Source records =>
^^^^^^^^^^^^^^^^

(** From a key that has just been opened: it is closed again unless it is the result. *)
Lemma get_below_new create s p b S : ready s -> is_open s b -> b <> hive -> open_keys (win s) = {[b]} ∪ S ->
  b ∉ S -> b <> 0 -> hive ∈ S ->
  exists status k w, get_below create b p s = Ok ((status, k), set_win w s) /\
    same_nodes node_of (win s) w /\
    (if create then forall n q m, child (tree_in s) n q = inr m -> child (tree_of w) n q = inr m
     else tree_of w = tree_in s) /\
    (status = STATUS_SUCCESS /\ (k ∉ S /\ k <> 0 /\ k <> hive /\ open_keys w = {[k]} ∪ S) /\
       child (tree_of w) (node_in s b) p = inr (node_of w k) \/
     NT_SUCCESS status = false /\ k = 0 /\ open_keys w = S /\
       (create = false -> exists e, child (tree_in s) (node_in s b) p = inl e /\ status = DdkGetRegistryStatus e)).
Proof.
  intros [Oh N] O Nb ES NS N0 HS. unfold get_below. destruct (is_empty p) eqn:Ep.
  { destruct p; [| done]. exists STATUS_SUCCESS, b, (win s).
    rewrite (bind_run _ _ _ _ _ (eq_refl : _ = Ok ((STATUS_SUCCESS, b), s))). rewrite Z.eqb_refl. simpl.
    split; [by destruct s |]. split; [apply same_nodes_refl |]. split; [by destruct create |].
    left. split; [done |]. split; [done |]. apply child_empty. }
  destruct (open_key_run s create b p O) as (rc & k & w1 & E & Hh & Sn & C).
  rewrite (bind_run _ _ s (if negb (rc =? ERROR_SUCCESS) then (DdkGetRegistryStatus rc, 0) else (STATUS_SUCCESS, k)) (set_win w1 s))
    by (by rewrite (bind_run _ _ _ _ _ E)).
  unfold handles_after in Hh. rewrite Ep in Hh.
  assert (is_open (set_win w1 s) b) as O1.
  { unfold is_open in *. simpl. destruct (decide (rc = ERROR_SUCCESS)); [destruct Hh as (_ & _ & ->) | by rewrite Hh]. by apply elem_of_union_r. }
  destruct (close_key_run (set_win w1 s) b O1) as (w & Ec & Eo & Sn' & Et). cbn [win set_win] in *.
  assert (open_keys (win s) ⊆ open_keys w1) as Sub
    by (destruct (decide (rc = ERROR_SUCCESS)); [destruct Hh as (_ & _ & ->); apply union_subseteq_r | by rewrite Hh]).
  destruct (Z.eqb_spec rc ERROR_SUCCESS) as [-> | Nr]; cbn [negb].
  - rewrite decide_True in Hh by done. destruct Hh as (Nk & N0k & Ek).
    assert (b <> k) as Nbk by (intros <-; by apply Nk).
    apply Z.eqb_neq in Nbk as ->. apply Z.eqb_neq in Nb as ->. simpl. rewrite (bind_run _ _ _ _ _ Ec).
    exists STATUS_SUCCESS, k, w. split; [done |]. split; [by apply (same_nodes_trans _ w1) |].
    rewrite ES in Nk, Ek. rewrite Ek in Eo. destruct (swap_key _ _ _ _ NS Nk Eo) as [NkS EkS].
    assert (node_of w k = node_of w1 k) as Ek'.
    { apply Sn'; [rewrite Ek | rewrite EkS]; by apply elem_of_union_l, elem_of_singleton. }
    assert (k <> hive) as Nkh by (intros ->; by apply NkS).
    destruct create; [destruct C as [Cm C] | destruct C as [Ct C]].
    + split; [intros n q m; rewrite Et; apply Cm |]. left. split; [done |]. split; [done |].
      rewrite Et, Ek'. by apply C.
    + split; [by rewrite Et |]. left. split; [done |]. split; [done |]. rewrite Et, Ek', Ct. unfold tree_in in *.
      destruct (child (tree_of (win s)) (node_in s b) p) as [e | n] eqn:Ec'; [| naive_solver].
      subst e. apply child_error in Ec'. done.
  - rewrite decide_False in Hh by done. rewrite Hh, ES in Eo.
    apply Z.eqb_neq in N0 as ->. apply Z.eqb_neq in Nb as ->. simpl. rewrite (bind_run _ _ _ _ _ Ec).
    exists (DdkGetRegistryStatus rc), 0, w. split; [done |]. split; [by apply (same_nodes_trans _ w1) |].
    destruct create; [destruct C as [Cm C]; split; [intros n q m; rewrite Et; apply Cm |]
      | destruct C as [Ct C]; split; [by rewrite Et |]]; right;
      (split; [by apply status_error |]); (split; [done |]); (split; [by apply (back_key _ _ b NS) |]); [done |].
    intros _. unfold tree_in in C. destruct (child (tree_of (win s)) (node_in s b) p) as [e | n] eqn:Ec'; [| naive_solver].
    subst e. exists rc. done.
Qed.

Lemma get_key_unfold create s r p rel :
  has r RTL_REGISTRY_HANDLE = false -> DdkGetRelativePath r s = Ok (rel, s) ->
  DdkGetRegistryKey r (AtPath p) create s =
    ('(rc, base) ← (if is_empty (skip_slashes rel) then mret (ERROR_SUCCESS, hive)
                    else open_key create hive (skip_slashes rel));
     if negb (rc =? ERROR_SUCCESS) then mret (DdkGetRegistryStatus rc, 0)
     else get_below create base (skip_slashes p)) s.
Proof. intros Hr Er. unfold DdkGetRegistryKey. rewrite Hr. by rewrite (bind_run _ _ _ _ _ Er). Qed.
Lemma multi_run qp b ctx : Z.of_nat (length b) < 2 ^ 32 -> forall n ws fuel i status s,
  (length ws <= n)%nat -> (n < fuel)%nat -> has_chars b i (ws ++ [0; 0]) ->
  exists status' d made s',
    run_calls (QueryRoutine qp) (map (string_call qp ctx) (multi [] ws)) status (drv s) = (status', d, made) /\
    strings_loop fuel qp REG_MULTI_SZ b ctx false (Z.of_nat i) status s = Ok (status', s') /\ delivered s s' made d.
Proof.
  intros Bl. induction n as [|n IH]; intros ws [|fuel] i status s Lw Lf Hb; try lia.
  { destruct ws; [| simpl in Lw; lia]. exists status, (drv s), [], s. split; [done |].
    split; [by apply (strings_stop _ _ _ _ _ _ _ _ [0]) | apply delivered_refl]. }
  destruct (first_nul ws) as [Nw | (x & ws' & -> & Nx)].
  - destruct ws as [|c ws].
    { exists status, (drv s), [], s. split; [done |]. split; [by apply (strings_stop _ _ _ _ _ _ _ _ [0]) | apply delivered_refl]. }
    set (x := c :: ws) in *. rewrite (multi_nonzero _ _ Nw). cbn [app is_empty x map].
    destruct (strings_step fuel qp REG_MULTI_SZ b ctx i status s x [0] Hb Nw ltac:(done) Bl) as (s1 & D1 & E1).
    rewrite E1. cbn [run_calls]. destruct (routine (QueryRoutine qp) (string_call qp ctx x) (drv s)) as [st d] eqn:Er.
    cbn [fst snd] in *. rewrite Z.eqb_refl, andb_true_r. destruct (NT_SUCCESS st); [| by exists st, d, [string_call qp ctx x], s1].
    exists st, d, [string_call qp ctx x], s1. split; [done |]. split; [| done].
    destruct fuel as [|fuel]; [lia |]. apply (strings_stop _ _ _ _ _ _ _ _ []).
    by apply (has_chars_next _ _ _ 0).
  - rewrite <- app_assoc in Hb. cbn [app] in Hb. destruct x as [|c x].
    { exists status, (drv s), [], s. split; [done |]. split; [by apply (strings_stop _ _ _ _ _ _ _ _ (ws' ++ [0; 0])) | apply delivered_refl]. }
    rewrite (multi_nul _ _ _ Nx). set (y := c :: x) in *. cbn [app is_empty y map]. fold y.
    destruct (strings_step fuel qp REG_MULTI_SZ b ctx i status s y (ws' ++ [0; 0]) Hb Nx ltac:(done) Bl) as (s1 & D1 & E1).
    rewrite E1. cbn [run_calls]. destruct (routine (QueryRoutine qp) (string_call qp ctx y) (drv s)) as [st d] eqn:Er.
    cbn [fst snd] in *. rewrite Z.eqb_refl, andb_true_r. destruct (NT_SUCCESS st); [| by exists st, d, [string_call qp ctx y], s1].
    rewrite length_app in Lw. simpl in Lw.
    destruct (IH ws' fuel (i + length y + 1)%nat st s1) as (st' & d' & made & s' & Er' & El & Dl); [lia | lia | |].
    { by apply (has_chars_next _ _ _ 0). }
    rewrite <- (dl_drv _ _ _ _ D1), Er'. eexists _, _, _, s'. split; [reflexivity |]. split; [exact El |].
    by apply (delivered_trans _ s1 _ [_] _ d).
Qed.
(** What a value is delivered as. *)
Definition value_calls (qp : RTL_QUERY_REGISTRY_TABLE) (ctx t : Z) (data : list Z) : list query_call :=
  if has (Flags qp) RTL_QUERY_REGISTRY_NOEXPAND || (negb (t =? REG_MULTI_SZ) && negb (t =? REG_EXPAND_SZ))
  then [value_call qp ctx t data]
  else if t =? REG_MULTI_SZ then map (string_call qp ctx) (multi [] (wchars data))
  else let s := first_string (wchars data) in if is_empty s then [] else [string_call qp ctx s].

^^^^^^^^^^^^^^^^

The problem =>
Please write out, exactly as they appear above, only the lines in the stretch from the line with "apply Sn'; [rewrite" through the line with "tree_in in *.".

Output for this exercise =>
    { apply Sn'; [rewrite Ek | rewrite EkS]; by apply elem_of_union_l, elem_of_singleton. }
    assert (k <> hive) as Nkh by (intros ->; by apply NkS).
    destruct create; [destruct C as [Cm C] | destruct C as [Ct C]].
    + split; [intros n q m; rewrite Et; apply Cm |]. left. split; [done |]. split; [done |].
      rewrite Et, Ek'. by apply C.
    + split; [by rewrite Et |]. left. split; [done |]. split; [done |]. rewrite Et, Ek', Ct. unfold tree_in in *.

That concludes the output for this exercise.